In the topiramate group, only two patients dropped out of the study (for excessive sedation and hepatic dysfunction). This pharmacological treatment seems to be well tolerated in the short term, especially with regard to psychiatric side effects; no hallucinations were reported. Suicidal ideation (n = 1) and an attempt (n = 1) were reported in the placebo group. Regarding biological side effects, regular biological monitoring should be performed, as with most antiepileptic drugs, with particular attention paid to ammonia levels, as they can induce long-term neurotoxicity. However, ammonia levels can fluctuate and be difficult to measure, particularly with temperature sensitive dosages. This may explain the cases of hyperammonaemia observed in the placebo group. Up to now, only case reports of encephalopathy induced by the interaction of valproate and topiramate have been reported in the literature25.

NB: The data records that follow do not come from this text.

Lemma DELETE_answers_204_witness :
  Method example_DELETE_1 = "DELETE" ∧
  Atoi (Query_Get (Query example_DELETE_1) "id") = Some 1 ∧
  is_Some (data (store example_world) !! 1) ∧
  ∃ w' rw',
    handleRequest example_DELETE_1 (example_world, NewResponseWriter)
      = (Ok tt, (w', rw')) ∧
    status rw' = Some StatusNoContent.
Proof.
  assert (Method example_DELETE_1 = "DELETE") as HM by reflexivity.
  assert (Atoi (Query_Get (Query example_DELETE_1) "id") = Some 1) as HA
    by (vm_compute; reflexivity).
  assert (is_Some (data (store example_world) !! 1)) as H1
    by (vm_compute; eexists; reflexivity).
  split; [exact HM|]. split; [exact HA|]. split; [exact H1|].
  destruct (DELETE_answers_204 example_DELETE_1 1 example_world HM HA H1)
    as (w' & rw' & Hrun & Hst & _).
  exists w', rw'. exact (conj Hrun Hst).
Defined.

Lemma absent_id_answers_404_witness :
  Method example_DELETE_5 = "DELETE" ∧
  Atoi (Query_Get (Query example_DELETE_5) "id") = Some 5 ∧
  data (store example_world) !! 5 = None ∧
  ∃ w' rw',
    handleRequest example_DELETE_5 (example_world, NewResponseWriter)
      = (Ok tt, (w', rw')) ∧
    status rw' = Some StatusNotFound.
Proof.
  assert (Method example_DELETE_5 = "DELETE") as HM by reflexivity.
  assert (Atoi (Query_Get (Query example_DELETE_5) "id") = Some 5) as HA
    by (vm_compute; reflexivity).
  assert (data (store example_world) !! 5 = None) as H5
    by (vm_compute; reflexivity).
  split; [exact HM|]. split; [exact HA|]. split; [exact H5|].
  destruct (absent_id_answers_404 example_DELETE_5 5 example_world
              (or_intror (or_introl HM)) HA H5)
    as (w' & rw' & Hrun & Hst & _).
  exists w', rw'. exact (conj Hrun Hst).
Defined.

Lemma PUT_bad_body_answers_400_before_lookup_witness :
  Method example_PUT_9_bad_body = "PUT" ∧
  Atoi (Query_Get (Query example_PUT_9_bad_body) "id") = Some 9 ∧
  json_decode (Body example_PUT_9_bad_body) = @None Item ∧
  ∃ w' rw',
    handleRequest example_PUT_9_bad_body (example_world, NewResponseWriter)
      = (Ok tt, (w', rw')) ∧
    status rw' = Some StatusBadRequest ∧
    calls w' = calls example_world.
Proof.
  assert (Method example_PUT_9_bad_body = "PUT") as HM by reflexivity.
  assert (Atoi (Query_Get (Query example_PUT_9_bad_body) "id") = Some 9) as HA
    by (vm_compute; reflexivity).
  assert (json_decode (Body example_PUT_9_bad_body) = @None Item) as Hd
    by (vm_compute; reflexivity).
  split; [exact HM|]. split; [exact HA|]. split; [exact Hd|].
  destruct (PUT_bad_body_answers_400_before_lookup example_PUT_9_bad_body 9
              example_world HM HA Hd) as (w' & rw' & Hrun & Hst & _ & _ & Hc).
  exists w', rw'. exact (conj Hrun (conj Hst Hc)).
Defined.

Lemma invalid_id_answers_400_witness :
  Method example_DELETE_bad_id = "DELETE" ∧
  Atoi (Query_Get (Query example_DELETE_bad_id) "id") = None ∧
  ∃ rw',
    handleRequest example_DELETE_bad_id (example_world, NewResponseWriter)
      = (Ok tt, (example_world, rw')) ∧
    status rw' = Some StatusBadRequest.
Proof.
  assert (Method example_DELETE_bad_id = "DELETE") as HM by reflexivity.
  assert (Atoi (Query_Get (Query example_DELETE_bad_id) "id") = None) as HA
    by (vm_compute; reflexivity).
  split; [exact HM|]. split; [exact HA|].
  destruct (invalid_id_answers_400 example_DELETE_bad_id example_world
              (or_intror (or_intror HM)) HA) as (rw' & Hrun & Hst & _).
  exists rw'. exact (conj Hrun Hst).
Defined.

Lemma other_methods_answer_405_witness :
  Method example_PATCH ≠ "POST" ∧ Method example_PATCH ≠ "GET" ∧
  Method example_PATCH ≠ "PUT" ∧ Method example_PATCH ≠ "DELETE" ∧
  ∃ rw',
    handleRequest example_PATCH (example_world, NewResponseWriter)
      = (Ok tt, (example_world, rw')) ∧
    status rw' = Some StatusMethodNotAllowed.
Proof.
  assert (Method example_PATCH ≠ "POST") as H1 by (intros Heq; discriminate Heq).
  assert (Method example_PATCH ≠ "GET") as H2 by (intros Heq; discriminate Heq).
  assert (Method example_PATCH ≠ "PUT") as H3 by (intros Heq; discriminate Heq).
  assert (Method example_PATCH ≠ "DELETE") as H4 by (intros Heq; discriminate Heq).
  split; [exact H1|]. split; [exact H2|]. split; [exact H3|]. split; [exact H4|].
  destruct (other_methods_answer_405 example_PATCH example_world H1 H2 H3 H4)
    as (rw' & Hrun & Hst & _).
  exists rw'. exact (conj Hrun Hst).
Defined.

Lemma GET_with_empty_id_lists_witness :
  Method example_GET_empty_id = "GET" ∧
  Query example_GET_empty_id = ("id", EmptyString) :: [("id", "1")] ∧
  calls (fst (snd (handleRequest example_GET_empty_id
                     (W0 (∅ : gmap loc (@value ItemFields)), NewResponseWriter))))
    = [MGetAll].
Proof.
  assert (Method example_GET_empty_id = "GET") as HM by reflexivity.
  assert (Query example_GET_empty_id = ("id", EmptyString) :: [("id", "1")])
    as HQ by reflexivity.
  split; [exact HM|]. split; [exact HQ|].
  exact (proj1 (GET_with_empty_id_lists example_GET_empty_id _
                  (W0 (∅ : gmap loc (@value ItemFields))) HM HQ)).
Defined.

Lemma POST_bad_body_uses_no_ID_witness :
  Method example_POST_bad_body = "POST" ∧
  json_decode (Body example_POST_bad_body) = @None Item ∧
  ∃ w' rw',
    handleRequest example_POST_bad_body (example_world, NewResponseWriter)
      = (Ok tt, (w', rw')) ∧
    status rw' = Some StatusBadRequest ∧
    store w' = store example_world.
Proof.
  assert (Method example_POST_bad_body = "POST") as HM by reflexivity.
  assert (json_decode (Body example_POST_bad_body) = @None Item) as Hd
    by (vm_compute; reflexivity).
  split; [exact HM|]. split; [exact Hd|].
  destruct (POST_bad_body_uses_no_ID example_POST_bad_body example_world HM Hd)
    as (w' & rw' & Hrun & Hst & _ & Hs & _).
  exists w', rw'. exact (conj Hrun (conj Hst Hs)).
Defined.

Lemma POST_ids_are_consecutive_witness :
  Z.of_nat (length (filter creates example_requests)) < int_max ∧
  omap created_id (fst (serve example_requests (W0 ∅))) =
    seqZ 1 (Z.of_nat (length (filter creates example_requests))).
Proof.
  assert (Z.of_nat (length (filter creates example_requests)) < int_max) as Hb
    by (vm_compute; reflexivity).
  split; [exact Hb|].
  exact (proj1 (POST_ids_are_consecutive ∅ example_requests Hb)).
Defined.

Lemma POST_then_DELETE_restores_the_map_witness :
  Method example_POST = "POST" ∧
  json_decode (Body example_POST) = Some (mkItem 42 "Learn Go" true) ∧
  Method example_DELETE_1 = "DELETE" ∧
  Atoi (Query_Get (Query example_DELETE_1) "id")
    = Some (nextID (store (W0 (∅ : gmap loc (@value ItemFields))))) ∧
  data (store (W0 (∅ : gmap loc (@value ItemFields)))) !! 1 = None ∧
  data (store (snd (serve [example_POST; example_DELETE_1] (W0 ∅)))) = ∅.
Proof.
  assert (Method example_POST = "POST") as HMp by reflexivity.
  assert (json_decode (Body example_POST) = Some (mkItem 42 "Learn Go" true))
    as Hd by (vm_compute; reflexivity).
  assert (Method example_DELETE_1 = "DELETE") as HMd by reflexivity.
  assert (Atoi (Query_Get (Query example_DELETE_1) "id")
          = Some (nextID (store (W0 (∅ : gmap loc (@value ItemFields)))))) as HA
    by (vm_compute; reflexivity).
  assert (data (store (W0 (∅ : gmap loc (@value ItemFields)))) !! 1 = None)
    as Hf by (vm_compute; reflexivity).
  split; [exact HMp|]. split; [exact Hd|]. split; [exact HMd|].
  split; [exact HA|]. split; [exact Hf|].
  destruct (POST_then_DELETE_restores_the_map example_POST example_DELETE_1 _
              (W0 ∅) HMp Hd HMd HA Hf) as (_ & Hdata & _).
  exact Hdata.
Defined.
Lemma classroom_distinct_roster : distinctRoster (browser := latin1) (studentsOf classroom).
Proof.
  rewrite classroom_students. split.
  - apply (bool_decide_unpack _). vm_compute. exact I.
  - intros s1 s2 H1 H2 Hteacher Hsame.
    repeat (apply elem_of_cons in H1 as [-> | H1]); [.. | by apply elem_of_nil in H1];
      repeat (apply elem_of_cons in H2 as [-> | H2]);
      try (by apply elem_of_nil in H2); try reflexivity;
      try discriminate Hteacher; vm_compute in Hsame; discriminate Hsame.
Qed.

(** The students' entry written on a blank page is read back. *)
Lemma setItem_then_getItem_witness :
  run (setItem "attendance_students" [john]
       ≫= λ _, getItem "attendance_students" ([] : list Student.t)) blank
  = (Ok [john], exec (setItem "attendance_students" [john]) blank).
Proof.
  apply (setItem_then_getItem JSON_students "attendance_students" [john] [] blank).
  intros v. exists (Json (StudentArray v)). split_and!; reflexivity.
Defined.

(** With the random numbers 0, 1, 2, ... of the demo page. *)
Lemma generateId_fallback_is_uuid_witness :
  ∃ id, run (generateId (browser := latin1)) blank
        = (Ok id, set_entropy (λ n, entropy blank (31 + n)) blank)
        ∧ uuid_v4 id = true
        ∧ String.length id = 36.
Proof. exact (generateId_fallback_is_uuid latin1 blank eq_refl). Defined.

(** Aa and BB have the polynomial hash 2112: either opens an account made
    with the other. *)
Lemma fallback_digest_is_hashCode_witness :
  digest (browser := latin1) "BB" = digest (browser := latin1) "Aa".
Proof.
  apply (proj2 (fallback_digest_is_hashCode latin1 "Aa" eq_refl) "BB"). reflexivity.
Defined.

(** The 32 bytes of SHA-256 make 64 characters. *)
Lemma digest_renders_bytes_witness :
  String.length (digest (browser := secure) "123456") = 64.
Proof.
  destruct (digest_renders_bytes secure Sha256.sha256 "123456" "123456" eq_refl sha256_bytes)
    as [Hlength _].
  etransitivity; [exact Hlength | vm_compute; reflexivity].
Defined.

(** The digest the demo data stores is the SHA-256 of 123456, as the
    source says. *)
Example demoDigest_is_sha256 : digest (browser := secure) "123456" = demoDigest.
Proof. vm_compute. reflexivity. Qed.

(** The first teacher logs in on the demo page. *)
Lemma login_opens_session_witness :
  let w' := exec (login (browser := latin1) "TEACHER1" "123456") (world lobby) in
  run requireAuth w' = (Ok true, w')
  ∧ outcome getCurrentTeacher w'
    = Ok (Some (Session.mk "teacher-1" "Teacher1" "2024-01-01T08:00:00.000Z")).
Proof.
  intros w'.
  assert (run (login (browser := latin1) "TEACHER1" "123456") (world lobby)
          = (Ok (Session.mk "teacher-1" "Teacher1" "2024-01-01T08:00:00.000Z"), w')) as Hrun.
  { apply run_pair. vm_compute. reflexivity. }
  assert (NoDup (Teacher.id <$> teachersOf (world lobby))) as Hids.
  { apply (bool_decide_unpack _). vm_compute. exact I. }
  destruct (login_opens_session latin1 "TEACHER1" "123456" (world lobby) w' _ Hrun)
    as (_ & Hguard & _ & _ & Hteacher & _).
  split; [exact Hguard | exact (Hteacher Hids)].
Defined.

(** Alice registers on the demo page: ALICE is then taken, and the login
    the registration called opens her session when it resumes. *)
Lemma register_then_same_name_witness :
  let w' := exec (register (browser := latin1) "alice" "secret") classroom in
  fails (register (browser := latin1) "ALICE" "other")
        "Username already exists. Please choose another one." w'
  ∧ sessionOf (exec (resumeLogin (browser := latin1) 0) w')
    = Some (Session.mk "01234567-89ab-4cde-b012-3456789abcde" "alice"
                       "2024-02-01T08:00:00.000Z").
Proof.
  intros w'.
  assert (run (register (browser := latin1) "alice" "secret") classroom
          = (Ok (Teacher.mk "01234567-89ab-4cde-b012-3456789abcde" "alice"
                            (digest (browser := latin1) "secret") "2024-02-01T08:00:00.000Z"),
             w')) as Hrun.
  { unfold w'. apply run_pair. vm_compute. reflexivity. }
  assert (3 ≤ String.length (trim (Browser := latin1) "ALICE")) as Hname
    by (vm_compute; lia).
  assert (4 ≤ String.length "other") as Hpassword by (vm_compute; lia).
  destruct (register_then_same_name latin1 "alice" "secret" classroom w' _ Hrun)
    as [Htaken Hagain].
  split.
  - apply (Htaken "ALICE" "other"); [reflexivity | discriminate | exact Hname | exact Hpassword].
  - exact (proj1 (proj2 (Hagain eq_refl))).
Defined.
Lemma parseBlock_binary index blockText :
  existsb isBinaryLine (splitLines blockText) = true ->
  isBinary (parseBlock index blockText) = true
  /\ isValid (parseBlock index blockText) = true.
Proof.
  intros Hex. unfold parseBlock, scanBlock. cbn [isBinary isValid].
  rewrite scan_fold_isBinary, Hex. done.
Qed.

Lemma splitLines_nonempty s : splitLines s <> [].
Proof.
  destruct s as [|c s]; [done|]. simpl.
  destruct (c =? LF); [done|]. by destruct (splitLines s).
Qed.

Lemma splitLines_line l : noLineFeed l = true -> splitLines l = [l].
Proof.
  induction l as [|c l IH]; [done|]. simpl.
  intros [Hc Hl]%andb_true_iff. apply negb_true_iff in Hc. rewrite Hc.
  by rewrite IH.
Qed.

Lemma splitLines_app_LF a b :
  splitLines (a ++ LF :: b) = splitLines a ++ splitLines b.
Proof.
  induction a as [|c a IH]; [done|].
  cbn [app splitLines]. rewrite IH.
  destruct (c =? LF); [done|].
  pose proof (splitLines_nonempty a).
  by destruct (splitLines a).
Qed.

Lemma joinLines_cons l g : joinLines (l :: g) = l ++ linesAfter g.
Proof.
  revert l. induction g as [|x g IH]; intros l.
  - simpl. by rewrite app_nil_r.
  - change (joinLines (l :: x :: g)) with (l ++ LF :: joinLines (x :: g)).
    rewrite IH. reflexivity.
Qed.

Lemma joinLines_app_cons g1 l g2 :
  joinLines (g1 ++ l :: g2) = linesBefore g1 ++ l ++ linesAfter g2.
Proof.
  induction g1 as [|x g1 IH]; [apply joinLines_cons|].
  assert (exists y g, g1 ++ l :: g2 = y :: g) as (y & g & Hg).
  { destruct g1; simpl; eauto. }
  cbn [app]. rewrite Hg.
  change (joinLines (x :: y :: g)) with (x ++ LF :: joinLines (y :: g)).
  rewrite <- Hg, IH. unfold linesBefore. simpl.
  by rewrite <- !app_assoc.
Qed.

Lemma linesBefore_ends g :
  linesBefore g = [] \/ exists p, linesBefore g = p ++ [LF].
Proof.
  induction g as [|x g IH] using rev_ind; [by left|]. right.
  unfold linesBefore. rewrite List.map_app, concat_app. simpl.
  rewrite app_nil_r, app_assoc. eauto.
Qed.

Lemma linesAfter_starts g :
  linesAfter g = [] \/ exists q, linesAfter g = LF :: q.
Proof. destruct g as [|x g]; [by left|right]. simpl. eauto. Qed.

Lemma trimStart_app a b :
  headNonBlank b = true -> trimStart (a ++ b) = trimStart a ++ b.
Proof.
  intros Hb. induction a as [|c a IH]; simpl.
  - destruct b as [|c b]; [done|]. simpl in *.
    apply negb_true_iff in Hb. by rewrite Hb.
  - by destruct (isWhiteSpace c).
Qed.

Lemma trimStart_suffix a : exists w, a = w ++ trimStart a.
Proof.
  induction a as [|c a [w IH]]; [by exists []|]. simpl.
  destruct (isWhiteSpace c).
  - exists (c :: w). simpl. by f_equal.
  - by exists [].
Qed.

Lemma trimEnd_prefix a : exists w, a = trimEnd a ++ w.
Proof.
  unfold trimEnd. destruct (trimStart_suffix (rev a)) as [w Hw].
  exists (rev w). rewrite <- rev_app_distr, <- Hw. by rewrite rev_involutive.
Qed.

Lemma headNonBlank_app a b : headNonBlank a = true -> headNonBlank (a ++ b) = true.
Proof. by destruct a. Qed.

Lemma trim_around pre l post :
  headNonBlank l = true -> headNonBlank (rev l) = true ->
  trim (pre ++ l ++ post) = trimStart pre ++ l ++ trimEnd post.
Proof.
  intros Hhead Hlast. unfold trim.
  rewrite trimStart_app by by apply headNonBlank_app.
  unfold trimEnd. rewrite !rev_app_distr, <- app_assoc.
  rewrite trimStart_app by by apply headNonBlank_app.
  rewrite !rev_app_distr, !rev_involutive. by rewrite <- app_assoc.
Qed.

Lemma isBinaryLine_shape l :
  isBinaryLine l = true ->
  headNonBlank l = true /\ headNonBlank (rev l) = true
  /\ startsWith (js "Binary files ") l = true.
Proof.
  unfold isBinaryLine, endsWith. intros [Hs He]%andb_true_iff.
  repeat split; [| |done].
  - apply startsWith_prefix in Hs as [r ->]. reflexivity.
  - apply startsWith_prefix in He as [r ->]. reflexivity.
Qed.

Lemma includes_app p a s : startsWith p s = true -> includes p (a ++ s) = true.
Proof.
  intros Hp. induction a as [|c a IH]; simpl.
  - destruct s; simpl; by rewrite Hp.
  - rewrite IH. apply orb_true_r.
Qed.

Lemma startsWith_app_r p s r : startsWith p s = true -> startsWith p (s ++ r) = true.
Proof.
  intros [q ->]%startsWith_prefix. rewrite <- app_assoc. apply startsWith_app.
Qed.

Lemma suffix_ends_LF (a w s : JsString.t) :
  a = w ++ s -> (a = [] \/ exists p, a = p ++ [LF]) ->
  s = [] \/ exists p, s = p ++ [LF].
Proof.
  intros Ha Hend. destruct s as [|x s _] using rev_ind; [by left|right].
  rewrite app_assoc in Ha. destruct Hend as [->|[p ->]].
  - symmetry in Ha. by apply app_eq_nil in Ha as [_ ?].
  - apply app_inj_tail in Ha as [_ <-]. eauto.
Qed.

Lemma prefix_starts_LF (a s w : JsString.t) :
  a = s ++ w -> (a = [] \/ exists q, a = LF :: q) ->
  s = [] \/ exists q, s = LF :: q.
Proof.
  intros Ha Hstart. destruct s as [|x s]; [by left|right].
  destruct Hstart as [->|[q ->]]; [done|].
  injection Ha as <- _. eauto.
Qed.

Lemma startsWith_cons c p s :
  startsWith p s = true -> startsWith (c :: p) (c :: s) = true.
Proof. intros Hp. cbn [startsWith]. by rewrite N.eqb_refl, Hp. Qed.

(** A collected block that holds a binary-files line is kept, and the line
    is still one of its lines after trimming. *)
Lemma binary_block_kept (current : list JsString.t) (l : JsString.t) :
  l ∈ current -> noLineFeed l = true -> isBinaryLine l = true ->
  isDiffBlock (trim (joinLines current)) = true
  /\ l ∈ splitLines (trim (joinLines current)).
Proof.
  intros (g1 & g2 & ->)%list_elem_of_split Hnl Hbin.
  destruct (isBinaryLine_shape l Hbin) as (Hhead & Hlast & Hstart).
  rewrite joinLines_app_cons, trim_around by done.
  destruct (trimStart_suffix (linesBefore g1)) as [w Hw].
  destruct (trimEnd_prefix (linesAfter g2)) as [w' Hw'].
  pose proof (suffix_ends_LF _ _ _ Hw (linesBefore_ends g1)) as Hpre.
  pose proof (prefix_starts_LF _ _ _ Hw' (linesAfter_starts g2)) as Hpost.
  split.
  - unfold isDiffBlock. apply andb_true_iff. split.
    + destruct l; [done|]. rewrite !length_app. simpl.
      apply negb_true_iff, Nat.eqb_neq. lia.
    + destruct Hpre as [->|[p ->]].
      * simpl app. rewrite (startsWith_app_r _ l _ Hstart).
        by rewrite !orb_true_r.
      * assert (includes (LF :: js "Binary files ")
                  ((p ++ [LF]) ++ l ++ trimEnd (linesAfter g2)) = true) as ->.
        { rewrite <- app_assoc. apply includes_app.
          change ([LF] ++ l ++ trimEnd (linesAfter g2))
            with (LF :: (l ++ trimEnd (linesAfter g2))).
          apply (startsWith_cons LF (js "Binary files ")).
          by apply startsWith_app_r. }
        by rewrite !orb_true_r.
  - assert (l ∈ splitLines (l ++ trimEnd (linesAfter g2))) as Hl.
    { destruct Hpost as [->|[q ->]].
      - rewrite app_nil_r, splitLines_line by done. by apply list_elem_of_singleton.
      - rewrite splitLines_app_LF, splitLines_line by done.
        apply elem_of_app. left. by apply list_elem_of_singleton. }
    destruct Hpre as [->|[p ->]]; [done|].
    rewrite <- app_assoc. change ([LF] ++ ?x) with (LF :: x).
    rewrite splitLines_app_LF. apply elem_of_app. by right.
Qed.
Lemma prepareSend_resolves_the_solana_account_first_witness :
  existsb (fun x => match x with
                    | Event q true => is_account_query _ q
                    | Event _ false => false
                    end)
    [Event (getAssociatedTokenAddress Devnet.usdc "0x1234") true;
     Event createNonce true] = true.
Proof.
  apply (proj2 (prepareSend_resolves_the_solana_account_first
                  Devnet.World Devnet.network Devnet.genesis Devnet.context
                  (TokenOf Devnet.usdc) "500"%string (ById 2) Devnet.wallet
                  (ById 1) "0x1234"%string (JsNumber 0) no_overrides)
           eq_refl _
           (Event (callStatic Devnet.eth_bridge
                     (transferTokens (Types.address Devnet.usdc) 500 1
                        (Devnet.pad32 "0x1234") (JsNumber 0)
                        (Devnet.be_bytes 4 0)
                        (with_from no_overrides Devnet.wallet))) true)
           [Event createNonce true;
            Event (populateTransaction Devnet.eth_bridge
                     (transferTokens (Types.address Devnet.usdc) 500 1
                        (Devnet.pad32 "0x1234") (JsNumber 0)
                        (Devnet.be_bytes 4 1) no_overrides)) true]).
  - reflexivity.
  - reflexivity.
Defined.

(** ** Scripts *)

Lemma play_andThen {W A B} (h : anyHandler W) (p : script A)
      (f : A -> script B) (w : W) :
  play h (andThen p f) w =
  match result_ (play h p w) with
  | Ok a =>
      let o := play h (f a) (world (play h p w)) in
      mkPlayed (result_ o) (world o) (steps (play h p w) ++ steps o)
  | Err e => mkPlayed (Err e) (world (play h p w)) (steps (play h p w))
  end.
Proof.
  revert w; induction p as [a | e | R q k IH]; intro w; simpl.
  - destruct (play h (f a) w); reflexivity.
  - reflexivity.
  - destruct (h R q w) as [[r | reason] w']; simpl; [ | reflexivity ].
    rewrite IH. destruct (result_ (play h (k r) w')); reflexivity.
Qed.
(** What an iteration does to the record under the address of its message. *)
Lemma step_own_record (st : ServerState) (i : Input) (cl' : Client) :
  clients (step Sprintf_f st i) !! RemoteAddr (mConn (in_msg i)) = Some cl' →
  (mType (in_msg i) = ClientConnected ∧ Conn cl' = mConn (in_msg i) ∧
   bannedClients st !! RemoteAddr (mConn (in_msg i)) = None)
  ∨ (mType (in_msg i) = ClientConnected ∧
     is_Some (bannedClients st !! RemoteAddr (mConn (in_msg i))) ∧
     clients st !! RemoteAddr (mConn (in_msg i)) = Some cl')
  ∨ (mType (in_msg i) = NewMessage ∧
     ∃ cl : Client,
       clients st !! RemoteAddr (mConn (in_msg i)) = Some cl ∧ Conn cl' = Conn cl ∧
       (Strikes cl' = Strikes cl ∨ Strikes cl' = wrap_int (Strikes cl + 1))).
Proof.
  destruct i as [[ty c text] now now']. simpl.
  unfold step, serverStep, debounceStage, broadcastStage, setClients, isBanned. simpl.
  destruct ty; simpl.
  - destruct (bool_decide _) eqn:Hb; simpl.
    + apply bool_decide_eq_true in Hb. intros Hc. right. left. done.
    + apply bool_decide_eq_false in Hb. rewrite lookup_insert_eq. intros [= <-].
      left. simpl. repeat split; try done. by apply eq_None_not_Some.
  - by rewrite lookup_delete_eq.
  - intros Hc. right. right. split; [done |].
    destruct (clients st !! RemoteAddr c) as [cl |] eqn:E; [| simpl in Hc; congruence].
    exists cl. split; [done |].
    repeat (case_match; simpl in Hc;
            rewrite ?lookup_insert_eq, ?lookup_delete_eq in Hc; try done);
      simplify_eq; simpl; auto.
Qed.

The results of this study should be interpreted considering both its strengths and limitations. The trial strengths include it being the first double-blind randomised placebo-controlled study of PWS, the reporting of a substantial sample (n = 62) considering that PWS is a rare disease, and the use of the Dykens Hyperphagia Questionnaire behaviour scale, which is commonly used and pertinent in the PWS population26,27. The trial also has several limitations: first, we chose a primary outcome measure that was overly broad, the CGI-I. This was based on the limited literature regarding PWS psychopharmacology. We balanced this with the literature on topiramate that retains two main indications: epilepsy28 and bulimia nervosa/binge eating11. Second, the study was short in duration (only 8 weeks, with only 5 at a stable posology). Therefore, we may have missed some long-term efficacy effects as well as long-term AEs. Specifically, we cannot exclude that the reassuring absence of hallucinations and severe psychiatric symptomatology is due to ending the study before the occurrence of such AEs. A longer safety study should be conducted to monitor topiramate use in PWS.

Conclusions

PWS is a rare developmental syndrome that includes cognitive impairment, eating and behavioural disorders, learning disabilities and an increased prevalence of psychiatric disorders. This first double-blind randomised placebo-controlled trial reported a significant efficacy of topiramate on eating disorders. Given the burden of eating disorders in PWS, we believe that this effect on eating disorders may offer new therapeutic opportunities for individuals with PWS.